For Hall, characterization is the most important aspect of writing. She likes to work with real events “and then embroider around it, or embellish.” With the plot already rooted in history, “I can give my characters something to do…. I think that’s a hard thing for fiction writers, like me, who are interested more in character than plot.” I ask her which character was the easiest for her to animate. “The hardest character to write, if I can answer it that way,” she says, “is the one who, generationally, would have been based on me. I just was not interested in writing the Sophie character.” Hall found more excitement writing the perspectives of Eugenie and Lise, the characters based on her mother and grandmother, respectively. She also savored writing some noncentral characters like Henri DuVal, an elderly Frenchman coping with the emasculation that comes with old age. Despite spending only seven pages with Mr. DuVal.“He was really compelling for me to write about,” she says. “I just loved him.”
Knowing she is a professor, I expect all of Hall’s symbols and recurring language to be carefully planned and strategically placed. I’m surprised when she tells me: “I never think of what I’m having the characters do as representing something else. When I’m crafting, I’m not thinking in those terms.” One theme I mention to her is the repetition of words that end sections focused on the character Lise. “You,” says Hall with a smile, “are a close reader!” She tells me she didn’t intend for Lise to use such repetition, but that “that’s just her voice. It’s just who she is.” I am struck with the beauty of that notion; Hall’s characters have their own language. She doesn’t plan it that way, but that’s just how well she knows her own creations. Suddenly it makes sense, her focus on characterization and the decision to let them live their own lives.
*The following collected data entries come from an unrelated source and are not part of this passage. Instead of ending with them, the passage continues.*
Lemma find_files_sorted_deterministic_witness :
  fs Sample.world_later = fs Sample.world
  /\ cwd Sample.world_later = cwd Sample.world
  /\ find_files Sample.world_later Sample.proj true
     = find_files Sample.world Sample.proj true
  /\ (exists files,
        find_files Sample.world Sample.proj true = Ok files
        /\ map PurePath.str files
           = ["/home/u/proj/vitest.config.ts";
              "/home/u/proj/worker/src/index.ts";
              "/home/u/proj/worker/src/lib/Util.tsx";
              "/home/u/proj/worker/src/logo.ts"; "/home/u/proj/wrangler.toml"]
        /\ Sorted (fun p q => PyStr.le (PyStr.lower (PurePath.str p))
                                       (PyStr.lower (PurePath.str q)))
                  files).
Proof.
  destruct (find_files_sorted_deterministic Sample.world Sample.proj true)
    as [Hsorted Hsame].
  split; [reflexivity|]; split; [reflexivity|]; split.
  - apply Hsame; reflexivity.
  - destruct (find_files Sample.world Sample.proj true) as [files|e] eqn:E;
      [|vm_compute in E; discriminate].
    exists files; split; [reflexivity|]; split; [|now apply Hsorted].
    vm_compute in E; injection E as <-; reflexivity.
Defined.

Lemma find_files_without_worker_src_witness :
  let wrangler := PurePath.joinpath Sample.conf "wrangler.toml" in
  let gone := mkPath Relative [".."; "gone"] in
  PathIO.exists_ Sample.world
    (PurePath.joinpath (PurePath.joinpath Sample.conf "worker") "src")
  = Ok false
  /\ PathIO.exists_ Sample.world wrangler = Ok true
  /\ PathIO.exists_ Sample.world
       (PurePath.joinpath Sample.conf "vitest.config.ts") = Ok false
  /\ find_files Sample.world Sample.conf true = Ok [wrangler]
  /\ PathIO.exists_ Sample.world gone = Ok false
  /\ find_files Sample.world gone true = Ok []
  /\ PathIO.exists_ Sample.world
       (PurePath.joinpath
          (PurePath.joinpath (mkPath Relative [Sample.long_name]) "worker")
          "src")
     = Raise OSError
  /\ find_files Sample.world (mkPath Relative [Sample.long_name]) true
     = Raise OSError.
Proof.
  intros wrangler gone.
  assert (Hlong : PathIO.exists_ Sample.world
                    (PurePath.joinpath
                       (PurePath.joinpath (mkPath Relative [Sample.long_name])
                                          "worker")
                       "src")
                  = Raise OSError) by (vm_compute; reflexivity).
  split; [reflexivity|]; split; [reflexivity|]; split; [reflexivity|].
  split; [|split; [reflexivity|split; [|split; [exact Hlong|]]]].
  - exact (proj1 (proj1 (find_files_without_worker_src Sample.world
                           Sample.conf true)
                        true false eq_refl eq_refl eq_refl)).
  - exact (proj2 (proj1 (find_files_without_worker_src Sample.world gone true)
                        false false eq_refl eq_refl eq_refl)
                 eq_refl).
  - exact (proj2 (find_files_without_worker_src Sample.world
                    (mkPath Relative [Sample.long_name]) true)
                 OSError Hlong).
Defined.

Lemma declaration_files_follow_flag_witness :
  let p := mkPath Root ["home"; "u"; "proj"; "worker"; "src"; "env.d.ts"] in
  PathIO.stat Sample.world
    (PurePath.joinpath (PurePath.joinpath Sample.proj "worker") "src")
  = Ok Sample.src_dir
  /\ under Sample.src_dir ["env.d.ts"]
  /\ PyStr.endswith (PurePath.name p) ".d.ts" = true
  /\ exists with_flag without_flag,
       find_files Sample.world Sample.proj true = Ok with_flag
       /\ find_files Sample.world Sample.proj false = Ok without_flag
       /\ ~ In p with_flag
       /\ In p without_flag.
Proof.
  intros p.
  assert (Hu : under Sample.src_dir ["env.d.ts"]).
  { apply (under_entry _ "env.d.ts"
                       (File (Sample.bytes "declare const x: number;"))).
    simpl; right; left; reflexivity. }
  split; [reflexivity|]; split; [exact Hu|]; split; [reflexivity|].
  destruct (find_files Sample.world Sample.proj true) as [wf|e] eqn:Ewith;
    [|vm_compute in Ewith; discriminate].
  destruct (find_files Sample.world Sample.proj false) as [wo|e] eqn:Ewithout;
    [|vm_compute in Ewithout; discriminate].
  exists wf, wo; split; [reflexivity|]; split; [reflexivity|].
  exact (declaration_files_follow_flag Sample.world Sample.proj Sample.src_dir
           ["env.d.ts"] wf wo eq_refl Hu eq_refl Ewith Ewithout).
Defined.

(** ** Writing a file into the tree *)

Lemma lookup_app (n : node) (a b : list string) :
  FS.lookup n (a ++ b)
  = match FS.lookup n a with
    | Some m => FS.lookup m b
    | None => None
    end.
Proof.
  revert n; induction a as [|x a IH]; intros n; simpl; [reflexivity|].
  destruct n as [data|es]; [reflexivity|].
  destruct (FS.find_entry x es); [apply IH | reflexivity].
Qed.

Lemma find_entry_upd_same (nm : string) (f : option node -> node)
      (es : list (string * node)) :
  FS.find_entry nm (FS.upd nm f es) = Some (f (FS.find_entry nm es)).
Proof.
  induction es as [|[k c] es IH]; simpl.
  - now rewrite String.eqb_refl.
  - destruct (String.eqb k nm) eqn:E; simpl; rewrite E; [reflexivity | exact IH].
Qed.

Lemma find_entry_upd_other (nm k : string) (f : option node -> node)
      (es : list (string * node)) :
  k <> nm -> FS.find_entry k (FS.upd nm f es) = FS.find_entry k es.
Proof.
  intros Hk; induction es as [|[k' c] es IH]; simpl.
  - destruct (String.eqb_spec nm k); [congruence | reflexivity].
  - destruct (String.eqb_spec k' nm) as [->|Hne]; simpl.
    + destruct (String.eqb_spec nm k); [congruence | reflexivity].
    + destruct (String.eqb_spec k' k); [reflexivity | exact IH].
Qed.

Lemma upd_ext (nm : string) (f g : option node -> node)
      (es : list (string * node)) :
  (forall o, f o = g o) -> FS.upd nm f es = FS.upd nm g es.
Proof.
  intros H; induction es as [|[k c] es IH]; simpl; [now rewrite H|].
  destruct (String.eqb k nm); [now rewrite H | now rewrite IH].
Qed.

Lemma upd_upd (nm : string) (f g : option node -> node)
      (es : list (string * node)) :
  FS.upd nm g (FS.upd nm f es) = FS.upd nm (fun o => g (Some (f o))) es.
Proof.
  induction es as [|[k c] es IH]; simpl.
  - now rewrite String.eqb_refl.
  - destruct (String.eqb k nm) eqn:E; simpl; rewrite E; [reflexivity|].
    now rewrite IH.
Qed.

(** The last write wins. *)
Lemma set_file_twice (names : list string) (d1 d2 : list byte) :
  forall n, FS.set_file names d2 (FS.set_file names d1 n)
            = FS.set_file names d2 n.
Proof.
  induction names as [|nm rest IH]; intros n; simpl; [reflexivity|].
  destruct n as [data|es]; [reflexivity|].
  rewrite upd_upd; f_equal; apply upd_ext; intros o; apply IH.
Qed.

(** Reading back what was written, in a directory that exists. *)
Lemma lookup_set_file (dirs : list string) (nm : string) (data : list byte) :
  forall n es,
    FS.lookup n dirs = Some (Dir es) ->
    FS.lookup (FS.set_file (dirs ++ [nm]) data n) (dirs ++ [nm])
    = Some (File data).
Proof.
  induction dirs as [|d dirs IH]; intros n es; simpl.
  - intros [= ->]; now rewrite find_entry_upd_same.
  - destruct n as [x|es']; [discriminate|].
    destruct (FS.find_entry d es') as [c|] eqn:E; [|discriminate].
    intros Hc; rewrite find_entry_upd_same, E.
    exact (IH c es Hc).
Qed.

(** Two paths diverge when they differ at some position: neither is the
    other nor lies below it.  Writing at one leaves the other alone. *)
Lemma lookup_set_file_other (common : list string) (x y : string)
      (a b : list string) (data : list byte) :
  x <> y ->
  forall n,
    FS.lookup (FS.set_file (common ++ x :: a) data n) (common ++ y :: b)
    = FS.lookup n (common ++ y :: b).
Proof.
  intros Hxy; induction common as [|z common IH]; intros n; simpl.
  - destruct n as [d|es]; [reflexivity|].
    rewrite find_entry_upd_other by congruence; reflexivity.
  - destruct n as [d|es]; [reflexivity|].
    rewrite find_entry_upd_same.
    destruct (FS.find_entry z es) as [c|]; [apply IH|].
    rewrite IH; now destruct common.
Qed.

Lemma lookup_removelast (root : node) (acc : list string)
      (es : list (string * node)) :
  FS.lookup root acc = Some (Dir es) ->
  exists es', FS.lookup root (removelast acc) = Some (Dir es').
Proof.
  destruct acc as [|a acc0]; [intros H; now exists es|].
  destruct (exists_last (l := a :: acc0)) as [acc' [x ->]]; [discriminate|].
  rewrite removelast_last, lookup_app.
  destruct (FS.lookup root acc') as [[d|es']|]; simpl; try discriminate.
  intros _; now exists es'.
Qed.

(** Where a successful resolution ends: at the start, at a directory, or at
    a name (present or not) in a directory. *)
Lemma canon_result (root : node) (ps : list string) :
  forall acc c,
    FS.canon root acc ps = Ok c ->
    (ps = [] /\ c = acc)
    \/ (exists es, FS.lookup root c = Some (Dir es))
    \/ (exists dirs nm es,
          c = dirs ++ [nm] /\ FS.lookup root dirs = Some (Dir es)).
Proof.
  induction ps as [|p ps IH]; intros acc c; simpl.
  - intros [= <-]; now left.
  - destruct (FS.lookup root acc) as [[d|es]|] eqn:E; try discriminate.
    destruct (String.eqb p "..").
    + intros H; destruct (IH _ _ H) as [[_ ->] | H']; [|now right].
      right; left; exact (lookup_removelast root acc es E).
    + destruct (FS.NAME_MAX <? String.length p)%nat; [discriminate|].
      intros H; destruct (IH _ _ H) as [[_ ->] | H']; [|now right].
      right; right; now exists acc, p, es.
Qed.

(** Where [open("w")] puts the file: at a name, in a directory that exists,
    that is not the name of a directory (or at the root, in a tree that is
    one regular file). *)
Lemma open_w_place (w : World) (p : Path) (place : list string) :
  PathIO.open_w w p = Ok place ->
  PathIO.resolve w p = Ok place
  /\ (forall es, FS.lookup (fs w) place <> Some (Dir es))
  /\ ((place = [] /\ exists y, fs w = File y)
      \/ exists dirs nm es,
           place = dirs ++ [nm] /\ FS.lookup (fs w) dirs = Some (Dir es)).
Proof.
  unfold PathIO.open_w, PathIO.resolve.
  destruct (FS.canon (fs w) [] (PathIO.abs_parts w p)) as [c|e] eqn:Hc;
    simpl; [|discriminate].
  intros Hopen.
  assert (Hplace : c = place)
    by (destruct (FS.lookup (fs w) c) as [[y|es']|]; congruence).
  subst c.
  assert (Hnd : forall es, FS.lookup (fs w) place <> Some (Dir es))
    by (intros es H; rewrite H in Hopen; discriminate).
  split; [reflexivity|]; split; [exact Hnd|].
  destruct (canon_result _ _ _ _ Hc)
    as [[_ ->] | [[es Hes] | (dirs & nm & es & -> & Hes)]].
  - left; split; [reflexivity|].
    destruct (fs w) as [y|es] eqn:Efs; [now exists y|].
    exfalso; now apply (Hnd es).
  - exfalso; now apply (Hnd es).
  - right; now exists dirs, nm, es.
Qed.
“I grew up hearing all kinds of stories,” Hall explains, “and I’m grateful for that, but there’s a burden, too. And I remember thinking sometimes, ‘I wish I didn’t know all of this.’” One thread woven through the stories in Heirlooms is the idea of a “white lie,” non-truths Hall’s characters tell in order to protect themselves—or others— from the past. “People think that they can push things away and not experience that trauma,” she says. “Not think about it by not speaking of it. But I actually think it gets bigger.” Hall tells me that after the war, many Jews denied their heritage and were ashamed of what happened to them. “For some people it’s just too painful, and they don’t want to talk about it,” she says. But healing comes with time. “Lots of second and third generation, children and grandchildren of holocaust survivors, are urging their grandparents to tell those stories.”
I leave the interview thinking about Heirlooms as a story about generations coping together and healing from trauma. A week later, I see Hall again for a book reading as part of St. John Fisher’s Cavanaugh Reading Series. As she reads, each word is given the most soft and beautiful lack of emphasis. She treats her characters with the same patience and steadiness as time itself beats on them in their imagined world. Almost unnoticeably, though, Hall lingers, like time, pausing occasionally after a word, phrase, or image particularly beautiful. As intimate as her stories feel reading them myself, listening to Hall slowly, steadily, and quietly telling her creation’s story adds an entire new dimension to the book’s immersion.
John Ernst is editorial intern at (585).